The phishing email came from a hacker disguised as an employee of the IT department of the Ministry of Foreign Affairs. The attack was discovered after the recipient forwarded the email to a real IT employee to verify the authenticity of the email.
According to research notes provided by Fortinet, the macro uses WMI (Windows Management Instrumentation) to query its command and control (C&C) server and is capable of producing three files: a malicious PE file, a configuration file, and a legitimate DLL file. Written in .NET, the Saitama backdoor uses the DNS protocol to communicate with C&C and exfiltrate data, which is the stealthiest method of communication. Methods of masking malicious packets in legitimate traffic are also used.
Let me remind you that we also reported that Cross-platform SysJoker backdoor attacks Windows, macOS and Linux and that Hackers send resumes with more_eggs malware to recruiters.
Malwarebytes also published a separate backdoor report, noting that the entire program flow is explicitly defined as a state machine. In simple words, the machine will change its state depending on the command sent to each state.

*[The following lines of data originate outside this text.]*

(** C1, the claim as stated fails: at that input the VAT field is not 3798
    and the total of the statutory taxes is not 12842.0625. *)
Lemma end_to_end_vat_is_not_3798 :
  exists b : CostBreakdown,
    calculate_total_costs 15000 1200 300 4 2.0 = (Some b, None)
    /\ ~ vat b == 3798.00
    /\ ~ total_statutory_taxes b == 12842.0625.
Proof.
  eexists. split.
  - unfold calculate_total_costs.
    rewrite eligible_breakdown by lia. reflexivity.
  - cbn [vat total_statutory_taxes].
    split; intros H; vm_compute in H; discriminate H.
Qed.

(** C2 (as amended).  [calculate_total_costs] checks nothing but the age gate:
    it returns no breakdown exactly when the age is above 7, and for every
    age of at most 7, negative ones included, and every FOB, freight,
    insurance and engine size, of any sign, it returns a breakdown that holds
    the values as given, with CIF their plain sum. *)
Theorem only_the_age_gate_refuses
  (fob freight insurance : Q) (age : Z) (engine : Q) :
  (fst (calculate_total_costs fob freight insurance age engine) = None
   <-> (7 < age)%Z)
  /\ ((age <= 7)%Z ->
      exists b : CostBreakdown,
        calculate_total_costs fob freight insurance age engine = (Some b, None)
        /\ fob_value b = fob
        /\ freight_cost b = freight
        /\ insurance_cost b = insurance
        /\ cif_value b = fob + insurance + freight).
Proof.
  unfold calculate_total_costs. split.
  - destruct (Z_lt_le_dec 7 age) as [Hgt | Hle].
    + rewrite rejected_outcome by exact Hgt. cbn [fst]. tauto.
    + rewrite eligible_breakdown by exact Hle. cbn [fst].
      split; [discriminate | lia].
  - intros Hle. rewrite eligible_breakdown by exact Hle. cbn [fst].
    eexists. split; [reflexivity |]. cbn. repeat split.
Qed.

Lemma only_the_age_gate_refuses_witness :
  exists b : CostBreakdown,
    calculate_total_costs 0 0 0 (-3) 0 = (Some b, None)
    /\ fob_value b = 0
    /\ freight_cost b = 0
    /\ insurance_cost b = 0
    /\ cif_value b = 0 + 0 + 0.
Proof.
  apply (proj2 (only_the_age_gate_refuses 0 0 0 (-3) 0)). lia.
Defined.

(** C2, the claim as stated fails: a negative FOB, a zero engine size and a
    negative age are not refused, a breakdown is computed from them. *)
Lemma negative_inputs_get_a_breakdown :
  exists b : CostBreakdown,
    calculate_total_costs (-15000) 1200 300 (-1) 0 = (Some b, None)
    /\ cif_value b == -13500
    /\ grand_total_kes b < 0.
Proof.
  eexists. split.
  - unfold calculate_total_costs.
    rewrite eligible_breakdown by lia. reflexivity.
  - cbn [cif_value grand_total_kes]. split; vm_compute; reflexivity.
Qed.

(** C4.  The gate of [calculate_customs_duty]: every age above 8 is rejected
    with the over-age reason, every age of at most 7 is eligible with a duty of
    25 percent of CIF, and age 8 is rejected with the second reason; so age 9
    is rejected and age 0 is eligible.  [calculate_total_costs] hands the
    rejection on as its only result. *)
Theorem customs_duty_gate (cif : Q) (age : Z) :
  ((8 < age)%Z ->
   calculate_customs_duty cif age = (0, Some over_age_warning))
  /\ ((age <= 7)%Z ->
      calculate_customs_duty cif age = (cif * 0.25, None))
  /\ (age = 8%Z ->
      calculate_customs_duty cif age = (0, Some general_age_warning))
  /\ calculate_customs_duty cif 9 = (0, Some over_age_warning)
  /\ calculate_customs_duty cif 0 = (cif * 0.25, None)
  /\ over_age_warning <> general_age_warning
  /\ (forall fob freight insurance engine,
        (7 < age)%Z ->
        calculate_total_costs fob freight insurance age engine =
          (None, snd (calculate_customs_duty
                        (fob + insurance + freight) age))).
Proof.
  unfold calculate_customs_duty.
  repeat split.
  - intros H. assert (Hgt : (age >? 8)%Z = true) by lia. now rewrite Hgt.
  - intros H. assert (Hgt : (age >? 8)%Z = false) by lia.
    assert (Hle : (age <=? 7)%Z = true) by lia. now rewrite Hgt, Hle.
  - intros ->. reflexivity.
  - discriminate.
  - intros fob freight insurance engine H.
    unfold calculate_total_costs. rewrite rejected_outcome by exact H.
    cbn [fst]. destruct (age >? 8)%Z eqn:Hgt.
    + reflexivity.
    + assert (Hle : (age <=? 7)%Z = false) by lia. now rewrite Hle.
Qed.

Lemma customs_duty_gate_witness :
  calculate_customs_duty 16500 9 = (0, Some over_age_warning)
  /\ calculate_customs_duty 16500 0 = (16500 * 0.25, None)
  /\ calculate_customs_duty 16500 8 = (0, Some general_age_warning).
Proof.
  split; [| split].
  - apply (proj1 (customs_duty_gate 16500 9)). lia.
  - apply (proj1 (proj2 (customs_duty_gate 16500 0))). lia.
  - apply (proj1 (proj2 (proj2 (customs_duty_gate 16500 8)))). reflexivity.
Defined.


(** The rate in percent, by tier. *)
Lemma excise_rate_cases (engine : Q) :
  forall cif : Q,
    (engine <= 1.5 /\ snd (calculate_excise_duty cif engine) == 20)
    \/ (1.5 < engine /\ engine <= 2.0
        /\ snd (calculate_excise_duty cif engine) == 25)
    \/ (2.0 < engine /\ engine <= 2.5
        /\ snd (calculate_excise_duty cif engine) == 30)
    \/ (2.5 < engine /\ snd (calculate_excise_duty cif engine) == 35).
Proof.
  intros cif. unfold calculate_excise_duty; cbn [snd].
  destruct (Qle_bool engine 1.5) eqn:H1.
  { apply Qle_bool_iff in H1. left. split; [exact H1 | reflexivity]. }
  apply not_true_iff_false in H1. rewrite Qle_bool_iff in H1.
  destruct (Qle_bool engine 2.0) eqn:H2.
  { apply Qle_bool_iff in H2. right; left.
    repeat split; [lra | exact H2]. }
  apply not_true_iff_false in H2. rewrite Qle_bool_iff in H2.
  destruct (Qle_bool engine 2.5) eqn:H3.
  { apply Qle_bool_iff in H3. right; right; left.
    repeat split; [lra | exact H3]. }
  apply not_true_iff_false in H3. rewrite Qle_bool_iff in H3.
  right; right; right. split; [lra | reflexivity].
Qed.

(** Case analysis on the tier of [engine]; [E] names the rate equation. *)
Ltac by_tier engine cif E :=
  destruct (excise_rate_cases engine cif)
    as [[? E] | [(? & ? & E) | [(? & ? & E) | [? E]]]].






(** C7.  For every input whose age makes the vehicle ineligible,
    [calculate_total_costs] returns the rejection reason and no breakdown,
    and the only step it executes is the customs-duty gate: the excise, VAT,
    declaration-fee, levy and fee-aggregation steps do not run.  On every
    input the caller gets a breakdown or a reason, never both. *)
Theorem rejection_returns_only_the_reason
  (fob freight insurance : Q) (age : Z) (engine : Q) :
  ((7 < age)%Z ->
   exists reason : string,
     calculate_total_costs fob freight insurance age engine
       = (None, Some reason)
     /\ (reason = over_age_warning \/ reason = general_age_warning)
     /\ executed_steps fob freight insurance age engine = [CustomsDutyStep])
  /\ ((exists b : CostBreakdown,
         calculate_total_costs fob freight insurance age engine
           = (Some b, None))
      \/ (exists reason : string,
            calculate_total_costs fob freight insurance age engine
              = (None, Some reason))).
Proof.
  unfold calculate_total_costs, executed_steps. split.
  - intros Hage. rewrite rejected_outcome by exact Hage. cbn [fst snd].
    eexists. split; [reflexivity |]. split; [| reflexivity].
    destruct (age >? 8)%Z; [left | right]; reflexivity.
  - destruct (Z_lt_le_dec 7 age) as [Hgt | Hle].
    + right. rewrite rejected_outcome by exact Hgt. cbn [fst]. eauto.
    + left. rewrite eligible_breakdown by exact Hle. cbn [fst]. eauto.
Qed.

Lemma rejection_returns_only_the_reason_witness :
  exists reason : string,
    calculate_total_costs 15000 1200 300 9 2.0 = (None, Some reason)
    /\ (reason = over_age_warning \/ reason = general_age_warning)
    /\ executed_steps 15000 1200 300 9 2.0 = [CustomsDutyStep].
Proof.
  apply (proj1 (rejection_returns_only_the_reason 15000 1200 300 9 2.0)). lia.
Defined.




(** * Properties of the text primitives *)

Lemma string_app_cons (c : ascii) (l r : string) :
  String c l ++ r = String c (l ++ r).
Proof. reflexivity. Qed.

Lemma prefix_app (p s : string) :
  String.prefix p s = true <-> exists r : string, s = p ++ r.
Proof.
  revert s. induction p as [| a p IH]; intros s.
  - destruct s; (split; [intros _; eexists; reflexivity | reflexivity]).
  - destruct s as [| b s]; cbn [String.prefix].
    + split; [discriminate | intros [r Hr]; discriminate Hr].
    + destruct (ascii_dec a b) as [-> | Hne].
      * rewrite IH. split; intros [r Hr]; exists r;
          rewrite string_app_cons in *; congruence.
      * split; [discriminate |].
        intros [r Hr]. rewrite string_app_cons in Hr. congruence.
Qed.

(** [contains] decides substring containment. *)
Lemma contains_is_substring (p s : string) :
  contains p s = true <-> is_substring p s.
Proof.
  unfold is_substring. induction s as [| c s IH]; cbn [contains].
  - rewrite orb_false_r, prefix_app. split.
    + intros [r Hr]. exists EmptyString, r. exact Hr.
    + intros (l & r & H). destruct l; [exists r; exact H | discriminate H].
  - rewrite orb_true_iff, prefix_app, IH. split.
    + intros [[r Hr] | (l & r & H)].
      * exists EmptyString, r. exact Hr.
      * exists (String c l), r. rewrite string_app_cons. now rewrite H.
    + intros (l & r & H). destruct l as [| c' l].
      * left. exists r. exact H.
      * right. exists l, r. rewrite string_app_cons in H. congruence.
Qed.





Lemma upper_char_idempotent (c : ascii) :
  upper_char (upper_char c) = upper_char c.
Proof.
  destruct c as [[] [] [] [] [] [] [] []]; reflexivity.
Qed.

Lemma upper_idempotent (s : string) : upper (upper s) = upper s.
Proof.
  induction s as [| c s IH]; cbn; [reflexivity |].
  now rewrite upper_char_idempotent, IH.
Qed.

(** * Properties of the frame operations *)

Lemma mask_and_map {A : Type} (f g : A -> bool) (l : list A) :
  mask_and (map f l) (map g l) = map (fun x => f x && g x) l.
Proof.
  induction l as [| x l IH]; cbn; [reflexivity | now rewrite IH].
Qed.

Lemma boolean_index_map (f : list cell -> bool) (rows : list (list cell)) :
  boolean_index rows (map f rows) = List.filter f rows.
Proof.
  induction rows as [| r rows IH]; cbn; [reflexivity |].
  rewrite IH. reflexivity.
Qed.









(** * Properties of [load_crsp_file] *)

Lemma normalize_header_is_upper (h : string) :
  upper (normalize_header h) = normalize_header h.
Proof. unfold normalize_header. apply upper_idempotent. Qed.

(** On upper-cased labels, [column_mapping] only ever maps a label to
    itself. *)
Lemma mapping_step_identity (m : gmap string string) (col : string) :
  upper col = col ->
  (forall k v, m !! k = Some v -> v = k) ->
  forall k v, mapping_step m col !! k = Some v -> v = k.
Proof.
  intros Hup Hm k v. unfold mapping_step. rewrite Hup.
  destruct (String.eqb_spec col "MAKE") as [-> | _].
  - rewrite lookup_insert_Some. intros [[<- <-] | [_ H]]; auto.
  - destruct (String.eqb_spec col "MODEL") as [-> | _]; cbn [andb].
    + destruct (negb (contains "NUMBER" "MODEL")); [| apply Hm].
      rewrite lookup_insert_Some. intros [[<- <-] | [_ H]]; auto.
    + apply Hm.
Qed.

Lemma column_mapping_identity (cols : list string) :
  Forall (fun col => upper col = col) cols ->
  forall m : gmap string string,
    (forall k v, m !! k = Some v -> v = k) ->
    forall k v, fold_left mapping_step cols m !! k = Some v -> v = k.
Proof.
  induction 1 as [| col cols Hcol _ IH]; intros m Hm; cbn [fold_left].
  - exact Hm.
  - apply IH. now apply mapping_step_identity.
Qed.

Lemma rename_columns_identity (m : gmap string string) (cols : list string) :
  (forall k v, m !! k = Some v -> v = k) ->
  rename_columns m cols = cols.
Proof.
  intros Hm. unfold rename_columns.
  induction cols as [| col cols IH]; cbn [map]; [reflexivity |].
  rewrite IH. f_equal.
  destruct (m !! col) as [v |] eqn:Hv; cbn; [now apply Hm | reflexivity].
Qed.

- The initial state in which the backdoor receives the launch command;
- “Live” state, in which the backdoor connects to the C&C server, waiting for a command;
- Sleep mode;
- Receiving state, in which the backdoor accepts commands from the C&C server;
- Operational state in which the backdoor executes commands;
- Submission state, in which the results of command execution are sent to attackers.